Fino  al 2008 un ruolo primario nella squadra è stato svolto da Vincenzo Berardino Angeloni, ex deputato e ex patron dell’Avezzano calcio poi fallito e indagato per tangenti, insieme a Stronati (Credsec) presenza che salta fuori quasi a sorpresa. Sta di fatto che nel turbinio di società sputano fuori anche una serie di interessi immobiliari. Per esempio una delle sedi del Pescina fu per un periodo in un immobile di Stronati ai Parioli.

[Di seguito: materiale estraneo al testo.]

Lemma create_slot_inv s x s' slot pend : sched_inv s pend ->
  create_slot s x = (s', Some slot) -> (x slot).(state) = READY -> (x slot).(rsp) <> 0 ->
  tstates s slot = DEAD /\ sched_inv s' (pend ++ [slot]).
Proof.
  intros I Hcr Hst Hrs. unfold create_slot in Hcr. pose proof (ic_count _ _ _ _ _ I) as Hn.
  destruct (find_slot s) as [sl|] eqn:Ef; [|done].
  assert (tstates s sl = DEAD /\ 0 <= sl /\
    (sl < s.(task_count) \/ sl = s.(task_count) /\ s.(task_count) < MAX_TASKS)) as (Hd & Hs0 & Hsl).
  { unfold find_slot in Ef. destruct (find_loop _ _ _) as [i|] eqn:El.
    - injection Ef as <-. apply find_loop_Some in El as (Hi & Hb%bool_decide_eq_true & _).
      split; [done|]. lia.
    - destruct (Z.ltb_spec s.(task_count) MAX_TASKS); [|done]. injection Ef as <-.
      split; [|lia]. apply (ic_dead _ _ _ _ _ I). lia. }
  set (n' := if sl =? s.(task_count) then s.(task_count) + 1 else s.(task_count)).
  assert (s'.(task_count) = n' /\ slot = sl /\
    (forall t, task s' t = if t =? sl then x sl else task s t) /\
    (forall c, cur s' c = cur s c) /\ all_q s' = all_q s) as (En & -> & Et & Ec & Eq).
  { revert Hcr. unfold n'. destruct (sl =? s.(task_count)), (negb _); intros [= <- <-];
      (split_and!; try done; intros t; rewrite task_set; done). }
  split; [done|]. unfold sched_inv. rewrite En, Eq, app_assoc.
  eapply inv_core_ext; [eapply (core_create _ _ _ _ _ I sl n' (x sl).(rsp))|..]; try done.
  - unfold n'. destruct (Z.eqb_spec sl s.(task_count)); lia.
  - unfold n'. destruct (Z.eqb_spec sl s.(task_count)); lia.
  - intros t. unfold tstates, upd. rewrite Et. by destruct (t =? sl).
  - intros t. unfold frames, upd. rewrite Et. by destruct (t =? sl).
Qed.

Lemma exit_inv s c pend : sched_inv s pend -> cpu_ok c ->
  (cur s c = 0 -> tstates s 0 = RUNNING) -> sched_inv (exit_section s c).1.1 pend.
Proof.
  intros I Hc H0. unfold exit_section. destruct (Z.ltb_spec c SMP_MAX_CPUS); [|done].
  set (me := cur s c).
  set (body := if (0 <? me) && _ then _ else _).
  assert (sched_inv (set_cur body.1.1 c (-1)) pend) as Hb.
  { assert (body.1.1.(task_count) = s.(task_count) /\ (forall d, cur body.1.1 d = cur s d) /\
      all_q body.1.1 = all_q s /\
      (0 < me -> forall t, tstates body.1.1 t = upd (tstates s) me DEAD t /\
                           frames body.1.1 t = upd (frames s) me 0 t) /\
      (me <= 0 -> forall t, tstates body.1.1 t = tstates s t /\ frames body.1.1 t = frames s t))
      as (En & Ec & Eq & Hpos & Hneg).
    { unfold body. destruct (Z.ltb_spec 0 me) as [Hlt|Hle].
      - destruct (cur_range s pend c I Hc ltac:(fold me; lia)) as [Hr _]. fold me in Hr.
        destruct (Z.ltb_spec me s.(task_count)); [|lia]. cbn [andb].
        set (s1 := upd_task s me (with_stack 0)). set (pr := if negb _ then _ else _).
        assert (same_view s pr.1 /\ all_q pr.1 = all_q s) as [Hv Hq].
        { assert (same_view s s1) as Hv1.
          { split; try done; intros t; unfold s1; rewrite ?tstates_upd, ?frames_upd; unfold upd;
              by destruct (Z.eqb_spec t me) as [->|]. }
          unfold pr. destruct (negb _); [|done]. cbn [fst].
          set (s2 := switch_to_kernel_as s1 c).
          assert (same_view s1 s2 /\ all_q s2 = all_q s1) as [Hv2 Hq2].
          { unfold s2, switch_to_kernel_as. destruct (_ =? _); [by split; [split|]|].
            unfold set_cr3, upd_percpu. destruct (_ <=? _); by split; [split|]. }
          split; [|exact Hq2]. eapply same_view_trans; [exact Hv1|].
          eapply same_view_trans; [exact Hv2|].
          split; try done; intros t; rewrite ?tstates_upd, ?frames_upd; unfold upd;
            by destruct (Z.eqb_spec t me) as [->|]. }
        destruct pr as [s2 dead]. cbn [fst] in *.
        split_and!; [apply Hv|apply Hv|exact Hq| |lia]. intros _ t.
        set (s3 := emit s2 (UheapReset me)).
        rewrite tstates_upd, frames_upd. unfold upd. destruct (Z.eqb_spec t me) as [->|Hne].
        + cbn [state rsp with_rsp]. fold (tstates (upd_task s3 me (with_state DEAD)) me).
          by rewrite tstates_upd, upd_eq.
        + rewrite tstates_upd, frames_upd, !upd_ne by done.
          split; [apply (sv_state _ _ Hv)|apply (sv_frame _ _ Hv)].
      - cbn [andb fst]. split_and!; try done. lia. }
    unfold sched_inv. cbn [task_count set_cur]. rewrite En.
    eapply inv_core_ext; [eapply (core_exit _ _ _ _ _ I c
      (if 0 <? me then upd (tstates s) me DEAD else tstates s)
      (if 0 <? me then upd (frames s) me 0 else frames s) Hc)|..].
    - intros Hlt. fold me in Hlt. by destruct (Z.ltb_spec 0 me); [|lia].
    - intros Hle. fold me in Hle. by destruct (Z.ltb_spec 0 me); [lia|].
    - done.
    - intros t. change (tstates (set_cur body.1.1 c (-1)) t) with (tstates body.1.1 t).
      destruct (Z.ltb_spec 0 me); [by apply Hpos|by apply Hneg].
    - intros t. change (frames (set_cur body.1.1 c (-1)) t) with (frames body.1.1 t).
      destruct (Z.ltb_spec 0 me); [by apply Hpos|by apply Hneg].
    - intros d _. rewrite cur_set. unfold upd. by rewrite Ec.
    - change (all_q (set_cur body.1.1 c (-1))) with (all_q body.1.1). by rewrite Eq. }
  destruct body as [[s1 old] dead]. exact Hb.
Qed.

(** ** Interleavings *)

Inductive step : sched * list Z -> sched * list Z -> Prop :=
  | step_tick s p c regs : cpu_ok c -> step (s, p) ((schedule_on_cpu s c regs).1, p)
  | step_block s p c st : cpu_ok c -> step (s, p) ((block_prepare s c st).1, p)
  | step_set_wake s p t w : step (s, p) (upd_task s t (with_wake w), p)
  | step_unblock s p t s' r : unblock_mark s t = (s', r) ->
      step (s, p) (match r with Enqueue u => (s', p ++ [u]) | _ => (s', p) end)
  | step_kick s p c : step (s, p) (kick s c, p)
  | step_unblock_place s p1 t p2 target self : cpu_ok target ->
      step (s, p1 ++ t :: p2) (unblock_place s t target self, p1 ++ p2)
  | step_create s p x s' slot : create_slot s x = (s', Some slot) ->
      (x slot).(state) = READY -> (x slot).(rsp) <> 0 -> step (s, p) (s', p ++ [slot])
  | step_create_place s p1 t p2 stack target self z : cpu_ok target ->
      step (s, p1 ++ t :: p2) ((create_place s t stack target self z).1, p1 ++ p2)
  | step_exit s p c : cpu_ok c -> (cur s c = 0 -> (task s 0).(state) = RUNNING) ->
      step (s, p) ((exit_section s c).1.1, p)
  | step_idle s p c : cpu_ok c -> cur s c < 0 -> step (s, p) (scheduler_idle_pass s c, p)
  | step_time s p now : step (s, p)
      (mk_sched s.(tasks) s.(task_count) s.(current_task) s.(cpu_current_task)
        s.(cpu_runqueues) s.(smp_percpu) s.(smp_cpu_online_count) s.(idle_stack_tops)
        s.(syscall_stack_tops) s.(kmem) now s.(kernel_pml4_phys) s.(log), p).

Lemma step_inv s p s' p' : step (s, p) (s', p') -> sched_inv s p -> sched_inv s' p'.
Proof.
  intros Hst I. inversion Hst; subst; clear Hst.
  - by apply schedule_inv.
  - by apply block_prepare_inv.
  - apply (inv_view s _ p'); try done. split; try done; intros x; rewrite ?tstates_upd, ?frames_upd;
      unfold upd; by destruct (Z.eqb_spec x t) as [->|].
  - match goal with E : unblock_mark s t = (?s1, ?r1) |- _ =>
      pose proof (unblock_mark_inv s t p I) as Hu; rewrite E in Hu; destruct r1 end;
      match goal with E : _ = (s', p') |- _ => injection E as <- <- end.
    + by subst.
    + apply Hu.
    + by destruct Hu as [-> ?].
  - destruct (kick_view s c) as [Hv Hq]. apply (inv_view s _ p'); try done. by rewrite Hq.
  - by apply unblock_place_inv.
  - by eapply create_slot_inv.
  - by apply create_place_inv.
  - by apply exit_inv.
  - unfold scheduler_idle_pass. destruct (Z.ltb_spec c SMP_MAX_CPUS).
    + destruct (upd_percpu_view (set_cur s c (-1)) c (fun x => mk_percpu x.(processor_id) x.(lapic_id)
        x.(online) x.(reschedule_pending) (u64 (x.(idle_ticks) + 1)) x.(scheduler_ticks)
        x.(current_cr3))) as [Hv Hq].
      apply (inv_view (set_cur s c (-1)) _ p'); [by apply drop_inv|exact Hv|].
      unfold smp_note_idle_tick. by rewrite Hq.
    + unfold cpu_ok in *. lia.
  - by apply (inv_view s _ p').
Qed.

Di Stronati parla anche Lorenzo Borgogni ex capo delle relazioni esterne anche lui arrestato e finito nell’inchiesta per tangenti a Finmeccanica.
A verbale riferì: «Ho conosciuto la squadra di calcio Pescina Valle del Giovenco tramite Vincenzo Angeloni, quando la società era ancora di Giovanni Lombardi Stronati che erano entrambi miei amici. Quando quest’ultimo acquistò il Siena calcio, vicenda nella quale sono stato anch’io interessato, Angeloni avrebbe voluto ricoprire dei ruoli importanti nella società sportiva del Siena. Lombardi Stronati non era d’accordo e quindi litigarono. Fu in questo momento che Angeloni , insieme a Luca Mastroianni, altro amico comune, mi chiese di contattare Sabatino Stornelli affinché lo convincessi a diventare presidente del Pescina. Io glielo proposi perché lui è di Avezzano e accettò volentieri anche perché aveva molti interessi nella zona. Stornelli era d’accordo alla candidatura di Romeo Ricciuti a presidente di Selex Se.Ma, candidatura che proveniva dalla presidenza del consiglio nella persona del sottosegretario Gianni Letta del quale Stornelli vantava l’amicizia».

PROBLEMI ANCHE PER MEZZAROMA
Ed è notizia di oggi che Massimo Mezzaroma, ex presidente del Siena Calcio, dichiarato fallito l'estate scorsa, è stato iscritto nel registro degli indagati. Secondo quanto si apprende il reato sarebbe "accesso abusivo al credito". Perquisizioni della Gdf sono state effettuate oggi in Toscana, Lazio e Calabria.
Insieme a Mezzaroma nel registro degli indagati è stato iscritto anche Mario Lattari, legale rappresentante della Bologna & Washington Comunication, società al quale Mezzaroma avrebbe ceduto il marchio per circa 20 milioni di euro, sovrastimandolo in modo da poter ottenere finanziamenti dalle banche. Perquisita la sede del Siena Calcio, le abitazioni dei due indagati ma anche quelle di altre persone collegate alla vecchia società che nell'estate scorsa non è riuscita ad iscriversi al campionato di Serie B.
Mezzaroma acquistò il Siena da Lombardi Stronati.